Collection entries:
________________________________________
(* ===== verification/Service.v ===== *)
(** * The user service ([src/internal/service/service.go])

    The stores are interfaces of the Go code: records of operations here.  The
    clock, the random source, the file system and the MIME database of the host
    are operations of [Host]. *)

From S2P Require Import Prelude GoStrings GoEncoding GoCrypto GoPath Json Sniff Errors Token Password Protocol Store.
From Stdlib Require Import Strings.Byte.

(** ** Interfaces *)

Record UserStore (W : Type) := {
  us_GetUserAuthByUsername : string → eff W error UserAuth;
  us_GetUserProfileByID : Z → eff W error Store.UserProfile;
  us_UpdateNickname : Z → string → eff W error Store.UserProfile;
  us_UpdateProfilePicture : Z → string → string → Z → eff W error Store.UserProfile;
}.

Record SessionStore (W : Type) := {
  SaveSession : string → Z → Z → eff W error unit;
  GetSession : string → eff W error (Z * bool);
  DeleteSession : string → eff W error unit;
}.

Record PictureCache (W : Type) := {
  SaveProfilePicture : Z → Z → string → bytes → eff W error unit;
  pc_GetProfilePicture : Z → Z → eff W error (string * bytes * bool);
  DeleteProfilePicture : Z → Z → eff W error unit;
}.

Arguments us_GetUserAuthByUsername {W}. Arguments us_GetUserProfileByID {W}.
Arguments us_UpdateNickname {W}. Arguments us_UpdateProfilePicture {W}.
Arguments SaveSession {W}. Arguments GetSession {W}. Arguments DeleteSession {W}.
Arguments SaveProfilePicture {W}. Arguments pc_GetProfilePicture {W}.
Arguments DeleteProfilePicture {W}.

Class Host (W : Type) := {
  time_now : W → Z * W;                       (* time.Now, in nanoseconds *)
  rand_Read : Z → eff W error bytes;
  os_MkdirAll : string → eff W error unit;
  os_WriteFile : string → bytes → eff W error unit;
  os_Remove : string → eff W error unit;
  os_ReadFile : string → eff W error bytes;
  ExtensionsByType : string → option (list string);   (* None is an error *)
}.

Record Service (W : Type) := {
  store : UserStore W;
  sessions : option (SessionStore W);
  pictureCache : option (PictureCache W);
  tokens : TokenManager;
  uploadDir : string;
  allowedMIMEs : gset string;
  maxUploadBytes : Z;
  profilePictureBaseURL : string;
  passwordIterations : Z;
  maxNicknameBytes : Z;
}.
Arguments store {W}. Arguments sessions {W}. Arguments pictureCache {W}. Arguments tokens {W}.
Arguments uploadDir {W}. Arguments allowedMIMEs {W}. Arguments maxUploadBytes {W}.
Arguments profilePictureBaseURL {W}. Arguments passwordIterations {W}.
Arguments maxNicknameBytes {W}.

(** [mysqlstore.Store] as the service's store. *)
Definition mysql_store {W} `{!MySQL W} : UserStore W := {|
  us_GetUserAuthByUsername := GetUserAuthByUsername;
  us_GetUserProfileByID := GetUserProfileByID;
  us_UpdateNickname := Store.UpdateNickname;
  us_UpdateProfilePicture := Store.UpdateProfilePicture;
|}.

Definition invalid_credentials : error :=
  NewAppError "invalid_credentials" "Invalid username or password." (Sentinel ErrUnauthorized).

Section service.
Context {W : Type} `{!Host W} (s : Service W).
Abbreviation svc A := (eff W error A).

Definition time_Now : svc Z := λ w, let (t, w') := time_now w in (Ok t, w').

(** [_ = m]: an error is dropped. *)
Definition ignore_error (m : svc unit) : svc unit := λ w,
  match m w with
  | (Err _, w') => (Ok tt, w')
  | r => r
  end.

(** [if errors.Is(err, mysqlstore.ErrNotFound) { return e }; return err] *)
Definition on_not_found {A} (e : error) (m : svc A) : svc A := λ w,
  match m w with
  | (Err err, w') => (Err (if errors_Is err store_ErrNotFound then e else err), w')
  | r => r
  end.

Definition contains_byte (b : byte) (str : string) : bool := bool_decide (b ∈ bytes_of str).

Definition valid_path (p : option string) : bool :=
  match p with Some path => negb (bool_decide (path = "")) | None => false end.

Definition toProtocolProfile (profile : Store.UserProfile) : Protocol.UserProfile :=
  {| up_ID := ID profile; up_Username := Store.Username profile; up_Nickname := Nickname profile;
     up_ProfilePictureURL :=
       if valid_path (ProfilePicturePath profile) then
         let sep := if contains_byte x3f (profilePictureBaseURL s) then "&" else "?" in
         profilePictureBaseURL s +:+ sep +:+ "v=" +:+ FormatUint (ProfileVersion profile)
       else "" |}.

Definition requireUser (token : string) : svc Z :=
  if decide (TrimSpace token = "") then throw (Sentinel ErrUnauthorized)
  else
    now ← time_Now;
    userID ← lift (Verify (tokens s) token now);
    match sessions s with
    | None => mret userID
    | Some ss =>
        '(storedUserID, ok) ← GetSession ss token;
        if negb ok || negb (storedUserID =? userID) then throw (Sentinel ErrUnauthorized)
        else mret userID
    end.

Definition Logout (token : string) : svc unit :=
  match sessions s with
  | Some ss => if decide (TrimSpace token = "") then mret tt else DeleteSession ss token
  | None => mret tt
  end.

Definition GetProfile (userID : Z) : svc Protocol.UserProfile :=
  profile ← on_not_found (Sentinel ErrNotFound) (us_GetUserProfileByID (store s) userID);
  mret (toProtocolProfile profile).

Definition Login (body : LoginBody) : svc LoginResult :=
  let name := TrimSpace (Protocol.Username body) in
  if decide (name = "" ∨ Protocol.Password body = "") then throw invalid_credentials
  else
    user ← on_not_found invalid_credentials (us_GetUserAuthByUsername (store s) name);
    ok ← lift (VerifyPassword (Protocol.Password body) (PasswordSalt user) (PasswordHash user)
                 (PasswordIter user));
    if negb ok then throw invalid_credentials
    else
      now ← time_Now;
      nonce ← rand_Read 16;
      '(token, exp) ← lift (Issue (tokens s) (ua_ID user) now (Ok nonce));
      _ ← match sessions s with
          | Some ss =>
              now ← time_Now;
              SaveSession ss token (ua_ID user) (exp * Second - now)
          | None => mret tt
          end;
      profile ← us_GetUserProfileByID (store s) (ua_ID user);
      mret {| lr_Token := token; lr_ExpiresAt := exp; lr_User := toProtocolProfile profile |}.

Definition invalid_nickname : error :=
  NewAppError "invalid_nickname" "Nickname must be valid UTF-8 and within the configured length."
    (Sentinel ErrBadRequest).

Definition UpdateNickname (userID : Z) (nick : string) : svc Protocol.UserProfile :=
  let nick := TrimSpace nick in
  if decide (nick = "" ∨ ValidString nick = false ∨ maxNicknameBytes s < slen nick)
  then throw invalid_nickname
  else
    profile ← on_not_found (Sentinel ErrNotFound) (us_UpdateNickname (store s) userID nick);
    mret (toProtocolProfile profile).

Definition extensionFor (contentType fileName : string) : string :=
  match ExtensionsByType contentType with
  | Some (ext :: _) => ext
  | _ =>
      let ext := ToLower (Ext fileName) in
      if decide (ext ∈ [".jpg"; ".jpeg"; ".png"; ".webp"; ".gif"]) then ext else ".bin"
  end.

(** [strings.TrimSpace(strings.Split(ct, ";")[0])], or what was detected. *)
Definition media_type (ct detected : string) : string :=
  let t := TrimSpace (string_of (default [] (head (split_byte x3b (bytes_of ct))))) in
  if decide (t = "") then detected else t.

Definition upload_rel_path (userID nanos : Z) (ext : string) : string :=
  FormatUint userID +:+ "/" +:+ Itoa nanos +:+ ext.

Definition zero_profile : Store.UserProfile :=
  {| ID := 0; Store.Username := ""; Nickname := ""; ProfilePicturePath := None;
     ProfilePictureMIME := None; ProfilePictureSize := 0; ProfileVersion := 0 |}.

(** [oldProfile, _ := s.store.GetUserProfileByID(...)] *)
Definition old_profile (userID : Z) : svc Store.UserProfile := λ w,
  match us_GetUserProfileByID (store s) userID w with
  | (Err _, w') => (Ok zero_profile, w')
  | r => r
  end.

(** The row is updated last; when that fails the file just written is removed. *)
Definition update_picture_row (userID : Z) (relPath contentType : string) (size : Z)
    (absPath : string) : svc Store.UserProfile := λ w,
  match us_UpdateProfilePicture (store s) userID relPath contentType size w with
  | (Err err, w') =>
      (_ ← ignore_error (os_Remove absPath);
       throw (if errors_Is err store_ErrNotFound then Sentinel ErrNotFound else err)) w'
  | r => r
  end.

Definition UploadProfilePicture (userID : Z) (body : UploadProfilePictureBody) :
    svc Protocol.UserProfile :=
  match b64_decode StdEncoding (bytes_of (DataBase64 body)) with
  | None => throw (NewAppError "invalid_upload" "Uploaded file is not valid base64."
                     (Sentinel ErrBadRequest))
  | Some data =>
      if maxUploadBytes s <? Z.of_nat (length data) then throw (Sentinel ErrPayloadTooLarge)
      else
        let detected := DetectContentType data in
        let contentType := media_type (ContentType body) detected in
        if decide (contentType ∉ allowedMIMEs s) then throw (Sentinel ErrUnsupportedType)
        else if decide (detected ≠ "application/octet-stream" ∧ (detected ∉ allowedMIMEs s))
        then throw (Sentinel ErrUnsupportedType)
        else
          let ext := extensionFor contentType (FileName body) in
          now ← time_Now;
          let relPath := upload_rel_path userID now ext in
          let absPath := JoinPath (uploadDir s) relPath in
          oldProfile ← old_profile userID;
          _ ← os_MkdirAll (Dir absPath);
          _ ← os_WriteFile absPath data;
          profile ← update_picture_row userID relPath contentType (Z.of_nat (length data)) absPath;
          _ ← match pictureCache s with
              | Some pc =>
                  _ ← (if 0 <? ProfileVersion oldProfile
                       then ignore_error (DeleteProfilePicture pc userID (ProfileVersion oldProfile))
                       else mret tt);
                  ignore_error (SaveProfilePicture pc userID (ProfileVersion profile) contentType data)
              | None => mret tt
              end;
          mret (toProtocolProfile profile)
  end.

Definition picture_result (mimeType : string) (data : bytes) : ProfilePictureResult :=
  {| pp_ContentType := mimeType; pp_DataBase64 := string_of (b64_encode StdEncoding data) |}.

(** The picture from the upload directory; it is put into the cache. *)
Definition read_picture (userID : Z) (profile : Store.UserProfile) (path : string) :
    svc ProfilePictureResult :=
  let absPath := JoinPath (uploadDir s) (Clean path) in
  data ← (λ w, match os_ReadFile absPath w with
               | (Err err, w') =>
                   (Err (if errors_Is err os_ErrNotExist then Sentinel ErrNotFound else err), w')
               | r => r
               end);
  let mimeType := match ProfilePictureMIME profile with
                  | Some m => if decide (m = "") then "application/octet-stream" else m
                  | None => "application/octet-stream"
                  end in
  _ ← match pictureCache s with
      | Some pc => ignore_error (SaveProfilePicture pc userID (ProfileVersion profile) mimeType data)
      | None => mret tt
      end;
  mret (picture_result mimeType data).

Definition GetProfilePicture (userID : Z) : svc ProfilePictureResult :=
  profile ← on_not_found (Sentinel ErrNotFound) (us_GetUserProfileByID (store s) userID);
  match ProfilePicturePath profile with
  | Some path =>
      if decide (path = "" ∨ ProfileVersion profile = 0) then throw (Sentinel ErrNotFound)
      else
        match pictureCache s with
        | Some pc =>
            '(mimeType, data, ok) ← pc_GetProfilePicture pc userID (ProfileVersion profile);
            if (ok : bool) then mret (picture_result mimeType data)
            else read_picture userID profile path
        | None => read_picture userID profile path
        end
  | None => throw (Sentinel ErrNotFound)
  end.

(** [decodeBody], wrapped by the caller as an application error. *)
Definition decodeBody {A} (message : string) (of_json : json → option A) (raw : option json) :
    svc A :=
  match raw with
  | None => throw (NewAppError "bad_request" message (Sentinel ErrBadRequest))
  | Some v =>
      match of_json v with
      | Some b => mret b
      | None => throw (NewAppError "bad_request" message (Plain "json: cannot unmarshal"))
      end
  end.

Definition marshal {A} (to_json : A → json) (m : svc A) : svc json :=
  v ← m; mret (to_json v).

Definition Handle (req : Request) : svc json :=
  if decide (req_Op req = OpLogin) then
    body ← decodeBody "Invalid login body." LoginBody_of (req_Body req);
    marshal LoginResult_json (Login body)
  else if decide (req_Op req = OpGetProfile) then
    userID ← requireUser (req_Token req);
    marshal UserProfile_json (GetProfile userID)
  else if decide (req_Op req = OpGetProfilePicture) then
    userID ← requireUser (req_Token req);
    marshal ProfilePictureResult_json (GetProfilePicture userID)
  else if decide (req_Op req = OpUpdateNickname) then
    userID ← requireUser (req_Token req);
    body ← decodeBody "Invalid nickname body." UpdateNicknameBody_of (req_Body req);
    marshal UserProfile_json (UpdateNickname userID body)
  else if decide (req_Op req = OpUploadProfilePicture) then
    userID ← requireUser (req_Token req);
    body ← decodeBody "Invalid upload body." UploadProfilePictureBody_of (req_Body req);
    marshal UserProfile_json (UploadProfilePicture userID body)
  else if decide (req_Op req = OpLogout) then
    _ ← Logout (req_Token req); mret (JObj [])
  else throw (NewAppError "unknown_operation" "Unknown TCP operation." (Sentinel ErrBadRequest)).
End service.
________________________________________
Task >> Say how many lines of the records contain the word "tokens", and give no other output.

Solved exercise >> 4